Some notable problems have arisen with this siloed collection method. Perhaps the largest is that it's no longer affordable to build a sufficient collection, never mind a specialized one, on an individual-institution basis, what with the serials crisis and the immense growth in publications of all kinds.

Another problem coming to light is the considerable cross-institutional overlap in collections. It turns out that when you leave a lot of individual smart people to prioritize collections in a particular area with limited budgets, they mostly collect the same stuff, leaving a substantial pool of material collected in such low quantities that a natural disaster or an ordinary in-the-course-of-business book loss means there may be hardly any (or even no) copies left. This is, of course, a threat to the scholarly record. What isn't collected by research libraries with a serious commitment to preservation, often doesn't survive.

Rare-materials surveys are ongoing, so we don't understand the full scope of the problem yet, but already it's becoming clear that quite a few print materials, some too fragile to be saved by such initiatives as Google Books, are held in so few libraries that their survival is in serious doubt.
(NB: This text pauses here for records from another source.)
Lemma process_item_full (E : Env) (item : string * string) (w : world)
  (rows : list row) :
  db w = Some rows ->
  exists (result : res unit) (w' : world) (evs : list event),
    process_item E item w = (result, w')
    /\ csv_file w' = csv_file w
    /\ png_file w' = png_file w
    /\ out w' = (out w ++ evs)%list
    /\ (result = Ok tt ->
        filter (fun ev => is_paced ev = true) evs
        = [request_for (fst item); Sleep 1]
        /\ exists new : list row,
             db w' = Some (rows ++ new)%list
             /\ if had_data E item
                then rng_pos w' = (rng_pos w + samples_used (snd item))%nat
                     /\ exists r : row,
                          new = [r] /\ stored_row E item (rng_pos w) r
                else rng_pos w' = rng_pos w /\ new = [])
    /\ (forall e : exn,
          result = Raise e ->
          db w' = Some rows
          /\ bind_error e
          /\ (storable (PStr (fst item)) = true ->
              storable (PStr (snd item)) = true ->
              unstorable E item)).
Proof.
  intros Hdb. unfold unstorable, stored_row, had_data.
  destruct item as [drug_name drug_type].
  unfold process_item. cbn [fst snd]. unfold bind at 1.
  rewrite get_compound_data_run.
  destruct (fetched E drug_name) as [smiles mw]. cbn [fst snd].
  destruct (is_none smiles) eqn:Hnone; cbn [negb].
  - cbv [bind print time_sleep]. eexists; eexists; eexists.
    split; [reflexivity|]. cbn [csv_file png_file out db rng_pos emit].
    split; [reflexivity|]. split; [reflexivity|].
    split; [rewrite <- !app_assoc; reflexivity|].
    split; [|discriminate].
    intros _. split.
    + rewrite !filter_app, fetch_events_paced. reflexivity.
    + exists []. rewrite app_nil_r. auto.
  - unfold bind at 1. unfold bind at 1. rewrite calculate_logp_run.
    unfold bind at 1. rewrite run_docking_simulation_run.
    cbv [save_result_to_db bind table_rows lift print time_sleep].
    cbn [db emit set_rng_pos rng_pos]. rewrite Hdb.
    change (store_cell E REAL (PFloat ?q)) with (Ok (SReal q)).
    cbv beta iota.
    destruct (store_cell E TEXT (PStr drug_name)) as [c_name|e0] eqn:Hn.
    2: { eexists; eexists; eexists. split; [reflexivity|]. cbn.
         split; [reflexivity|]. split; [reflexivity|].
         split; [rewrite <- !app_assoc; reflexivity|].
         split; [discriminate|]. intros e [= <-].
         apply store_cell_error in Hn as [Hn He].
         split; [exact Hdb|]. split; [exact He|]. congruence. }
    destruct (store_cell E TEXT (PStr drug_type)) as [c_type|e0] eqn:Ht.
    2: { eexists; eexists; eexists. split; [reflexivity|]. cbn.
         split; [reflexivity|]. split; [reflexivity|].
         split; [rewrite <- !app_assoc; reflexivity|].
         split; [discriminate|]. intros e [= <-].
         apply store_cell_error in Ht as [Ht He].
         split; [exact Hdb|]. split; [exact He|]. congruence. }
    apply store_cell_text in Hn as ->. apply store_cell_text in Ht as ->.
    destruct (store_cell E TEXT smiles) as [c_smiles|e1] eqn:Hs.
    2: { eexists; eexists; eexists. split; [reflexivity|]. cbn.
         split; [reflexivity|]. split; [reflexivity|].
         split; [rewrite <- !app_assoc; reflexivity|].
         split; [discriminate|]. intros e [= <-].
         apply store_cell_error in Hs as [Hs He]. auto. }
    destruct (store_cell E REAL mw) as [c_mw|e2] eqn:Hm.
    2: { eexists; eexists; eexists. split; [reflexivity|]. cbn.
         split; [reflexivity|]. split; [reflexivity|].
         split; [rewrite <- !app_assoc; reflexivity|].
         split; [discriminate|]. intros e [= <-].
         apply store_cell_error in Hm as [Hm He]. auto. }
    eexists; eexists; eexists. split; [reflexivity|]. cbn.
    split; [reflexivity|]. split; [reflexivity|].
    split; [rewrite <- !app_assoc; reflexivity|].
    split; [|discriminate].
    intros _. split.
    + rewrite !filter_app, fetch_events_paced, logp_events_not_paced.
      reflexivity.
    + eexists. split; [reflexivity|]. split; [reflexivity|].
      eexists. split; [reflexivity|]. cbn. repeat split.
Qed.

Lemma main_loop_full (E : Env) (items : list (string * string)) :
  forall (w : world) (rows : list row),
    db w = Some rows ->
    exists (result : res unit) (w' : world) (evs : list event)
           (new : list row),
      for_each items (process_item E) w = (result, w')
      /\ csv_file w' = csv_file w
      /\ png_file w' = png_file w
      /\ out w' = (out w ++ evs)%list
      /\ db w' = Some (rows ++ new)%list
      /\ (result = Ok tt ->
          filter (fun ev => is_paced ev = true) evs = paced items
          /\ Forall2 (fun item r => exists pos : nat, stored_row E item pos r)
               (screened E items) new)
      /\ (forall e : exn,
            result = Raise e ->
            bind_error e
            /\ exists (done : list (string * string))
                      (failing : string * string)
                      (rest : list (string * string)),
                 items = (done ++ failing :: rest)%list
                 /\ Forall2
                      (fun item r => exists pos : nat, stored_row E item pos r)
                      (screened E done) new
                 /\ (storable (PStr (fst failing)) = true ->
                     storable (PStr (snd failing)) = true ->
                     unstorable E failing)).
Proof.
  induction items as [|item items IH]; intros w rows Hdb.
  - exists (Ok tt), w, [], []. cbn. rewrite !app_nil_r.
    repeat split; auto; discriminate.
  - destruct (process_item_full E item w rows Hdb)
      as (r1 & w1 & evs1 & Hrun & Hcsv & Hpng & Hout & Hok & Hfail).
    cbn [for_each]. unfold bind at 1. rewrite Hrun.
    destruct r1 as [[]|e].
    + destruct (Hok eq_refl) as (Hpace & new1 & Hdb1 & Hnew).
      destruct (IH w1 _ Hdb1)
        as (r2 & w2 & evs2 & new2 & Hrun2 & Hcsv2 & Hpng2 & Hout2 & Hdb2
            & Hok2 & Hfail2).
      assert (Hcons : forall (L : list (string * string)) (k : list row),
                 Forall2 (fun it r => exists pos : nat, stored_row E it pos r)
                   (screened E L) k ->
                 Forall2 (fun it r => exists pos : nat, stored_row E it pos r)
                   (screened E (item :: L)) (new1 ++ k)%list).
      { intros L k Hall. unfold screened in *. rewrite filter_cons.
        destruct (decide (had_data E item = true)) as [Hd|Hd].
        - rewrite Hd in Hnew. destruct Hnew as (_ & r & -> & Hrow).
          constructor; [eauto|exact Hall].
        - apply not_true_is_false in Hd. rewrite Hd in Hnew.
          destruct Hnew as (_ & ->). exact Hall. }
      exists r2, w2, (evs1 ++ evs2)%list, (new1 ++ new2)%list.
      split; [exact Hrun2|]. split; [congruence|]. split; [congruence|].
      split; [rewrite Hout2, Hout, app_assoc; reflexivity|].
      split; [rewrite Hdb2, app_assoc; reflexivity|].
      split.
      * intros Hr2. destruct (Hok2 Hr2) as (Hpace2 & Hall2). split.
        -- rewrite filter_app, Hpace, Hpace2. reflexivity.
        -- now apply Hcons.
      * intros e He.
        destruct (Hfail2 e He)
          as (Hkind & done & failing & rest & -> & Hall & Hbad).
        split; [exact Hkind|].
        exists (item :: done), failing, rest.
        split; [reflexivity|]. split; [now apply Hcons|exact Hbad].
    + destruct (Hfail e eq_refl) as (Hdb1 & Hkind & Hbad).
      exists (Raise e), w1, evs1, []. rewrite app_nil_r.
      split; [reflexivity|]. split; [exact Hcsv|]. split; [exact Hpng|].
      split; [exact Hout|]. split; [exact Hdb1|]. split; [discriminate|].
      intros e' [= <-]. split; [exact Hkind|].
      exists [], item, items. split; [reflexivity|].
      split; [constructor|exact Hbad].
Qed.

Lemma main_full (E : Env) (w : world) :
  exists (result : res unit) (w' : world) (evs : list event)
         (rows : list row),
    main E w = (result, w')
    /\ png_file w' = png_file w
    /\ out w' = (out w ++ evs)%list
    /\ db w' = Some rows
    /\ (result = Ok tt ->
        csv_file w' = Some (csv_header :: map row_tuple rows)
        /\ filter (fun ev => is_paced ev = true) evs
           = paced all_items_to_process
        /\ Forall2 (fun item r => exists pos : nat, stored_row E item pos r)
             (screened E all_items_to_process) rows)
    /\ (forall e : exn,
          result = Raise e ->
          csv_file w' = csv_file w
          /\ bind_error e
          /\ exists (done : list (string * string))
                    (failing : string * string)
                    (rest : list (string * string)),
               all_items_to_process = (done ++ failing :: rest)%list
               /\ unstorable E failing
               /\ Forall2
                    (fun item r => exists pos : nat, stored_row E item pos r)
                    (screened E done) rows).
Proof.
  unfold main, create_database. unfold bind at 1. unfold bind at 1.
  unfold print at 1.
  set (w0 := set_db (Some []) (emit [Print MsgSetupDb] w)).
  destruct (main_loop_full E all_items_to_process w0 [] eq_refl)
    as (r & w1 & evs & rows & Hrun & Hcsv & Hpng & Hout & Hdb & Hok & Hfail).
  cbn [app] in Hdb. unfold bind at 1. rewrite Hrun.
  destruct r as [[]|e].
  - destruct (Hok eq_refl) as (Hpace & Hall).
    unfold bind at 1. rewrite (export_to_csv_run w1 rows Hdb).
    eexists; eexists;
      exists ([Print MsgSetupDb] ++ evs
              ++ [Print MsgExporting; Print MsgExportSuccess;
                  Print MsgAllDone])%list, rows.
    split; [reflexivity|]. cbn [png_file out db csv_file emit set_csv_file].
    split; [exact Hpng|].
    split; [rewrite Hout; subst w0; cbn; rewrite <- !app_assoc; reflexivity|].
    split; [exact Hdb|].
    split; [|discriminate]. intros _.
    split; [reflexivity|]. split; [|exact Hall].
    rewrite !filter_app, Hpace. cbn. rewrite ?app_nil_r. reflexivity.
  - destruct (Hfail e eq_refl)
      as (Hkind & done & failing & rest & Hsplit & Hall & Hbad).
    exists (Raise e), w1, ([Print MsgSetupDb] ++ evs)%list, rows.
    split; [reflexivity|]. split; [exact Hpng|].
    split; [rewrite Hout; subst w0; cbn; rewrite <- !app_assoc; reflexivity|].
    split; [exact Hdb|]. split; [discriminate|].
    intros e' [= <-]. split; [exact Hcsv|]. split; [exact Hkind|].
    exists done, failing, rest. split; [exact Hsplit|]. split; [|exact Hall].
    destruct (registry_names_storable failing) as [Hn Ht]; [|now apply Hbad].
    rewrite Hsplit. apply in_or_app. right. now left.
Qed.

Lemma Forall2_left_witness {A B} (P : A -> B -> Prop) (l : list A)
  (k : list B) (x : A) :
  Forall2 P l k -> x ∈ l -> exists y, y ∈ k /\ P x y.
Proof.
  induction 1 as [|a b l k Hab _ IH]; intros Hin.
  - inversion Hin.
  - apply elem_of_cons in Hin as [->|Hin].
    + exists b. split; [now left|exact Hab].
    + destruct (IH Hin) as (y & Hy & Hxy). exists y. split; [now right|exact Hxy].
Qed.

Lemma Forall2_right_witness {A B} (P : A -> B -> Prop) (l : list A)
  (k : list B) (y : B) :
  Forall2 P l k -> y ∈ k -> exists x, x ∈ l /\ P x y.
Proof.
  induction 1 as [|a b l k Hab _ IH]; intros Hin.
  - inversion Hin.
  - apply elem_of_cons in Hin as [->|Hin].
    + exists a. split; [now left|exact Hab].
    + destruct (IH Hin) as (x & Hx & Hxy). exists x. split; [now right|exact Hxy].
Qed.

Lemma stored_row_storable (E : Env) (item : string * string) (pos : nat)
  (r : row) :
  stored_row E item pos r ->
  storable (fst (fetched E (fst item))) = true
  /\ storable (snd (fetched E (fst item))) = true.
Proof.
  intros (_ & _ & Hs & Hm & _). split.
  - apply (store_cell_storable E TEXT). eauto.
  - apply (store_cell_storable E REAL). eauto.
Qed.

Lemma count_rows_matches (E : Env) (L : list (string * string))
  (rows : list row) (name drug_type : string) :
  Forall2 (fun item r => exists pos : nat, stored_row E item pos r) L rows ->
  count_rows (row_matches name drug_type) rows
  = length (filter (fun item => item = (name, drug_type)) L).
Proof.
  unfold count_rows.
  induction 1 as [|item r L rows (pos & Hn & Ht & _) _ IH]; [reflexivity|].
  rewrite !filter_cons.
  assert (Hiff : row_matches name drug_type r = true <-> item = (name, drug_type)).
  { unfold row_matches. rewrite Hn, Ht. destruct item as [a b]. cbn [fst snd].
    rewrite andb_true_iff, !String.eqb_eq. split.
    - intros [-> ->]. reflexivity.
    - intros [= -> ->]. auto. }
  destruct (decide (row_matches name drug_type r = true)) as [Hm|Hm],
           (decide (item = (name, drug_type))) as [Hi|Hi];
    cbn [length]; try (rewrite IH; reflexivity).
  - exfalso. apply Hi, Hiff, Hm.
  - exfalso. apply Hm, Hiff, Hi.
Qed.

Lemma count_rows_named (E : Env) (L : list (string * string))
  (rows : list row) (name : string) :
  Forall2 (fun item r => exists pos : nat, stored_row E item pos r) L rows ->
  count_rows (row_named name) rows
  = length (filter (fun item => fst item = name) L).
Proof.
  unfold count_rows.
  induction 1 as [|item r L rows (pos & Hn & _) _ IH]; [reflexivity|].
  rewrite !filter_cons.
  assert (Hiff : row_named name r = true <-> fst item = name).
  { unfold row_named. rewrite Hn. apply String.eqb_eq. }
  destruct (decide (row_named name r = true)) as [Hm|Hm],
           (decide (fst item = name)) as [Hi|Hi];
    cbn [length]; try (rewrite IH; reflexivity).
  - exfalso. apply Hi, Hiff, Hm.
  - exfalso. apply Hm, Hiff, Hi.
Qed.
Moreover, print runs of scholarly monographs continue to decline, and even today's meagre runs don't get bought. I heard a literature scholar once who was pleased that her monograph, representing three years' work, would receive a 250-copy print run from its press.

Not a few blogs have more readers than that… but I digress. The problem from a scholarly perspective is that this monograph is in serious danger of permanent, irrevocable destruction because it will likely not be collected, held, and preserved by enough libraries.

All this bother, ultimately deriving from an emphasis on local collection practices: collect from the world for your local patrons, and if that myopia causes systemic problems, too bad.

Well, what's the alternative, then?

Shortly after I started this post, Barbara Fister's lovely, fiery essay on Liberation Bibliography came out. She has since published another suggesting that libraries need to look up from their locales, acknowledge their part in the current difficulties, and move decisively toward open access. Unsurprisingly, I completely agree.

What Barbara envisions, I think, is a shift in the focus of collection development. Rather than collecting from the wider world for the local patron base, collection developers will collect from the local patron base, everything from datasets to postprints, in order to make it all available to the world, in the short- and the long-term.

Collection developers are now demanding of me, "But what about the winnowing function of collection development? If we don't limit our collection by our well-honed instincts about what our particular patron base needs and can best use, they'll be swamped!"

To which I respond, "How ya gonna keep 'em down on the farm now that they've seen Paree?" Like it or not, the information-discovery universe has gone global, Internet-wide. Filtering is still important, heaven knows, but we can't do it via collection development any longer. We'll have to find other ways.

And how will we judge our own quality, if the easy numbers are taken away from us? I believe that metrics will shift from what we buy to what we contribute to the commons. Hathi Trust is a good beginning, but only a beginning; there's much more we can do. Under such a regime, supporting DOAJ and SCOAP3 and PLoS and arXiv isn't a dubious burden, threatening precious collection-development dollars; it's the heart of the mission, the most important arbiter of research-library quality. Under such a regime, the institutional repository isn't a careless afterthought; it's where the library magnifies the institution's value.

This shift won't happen overnight. It's not happening at all in most libraries, as best I can tell. Perhaps it won't.

Still, I think it should. I'd add "Liberation Bibliographer" to my business card, if I dared.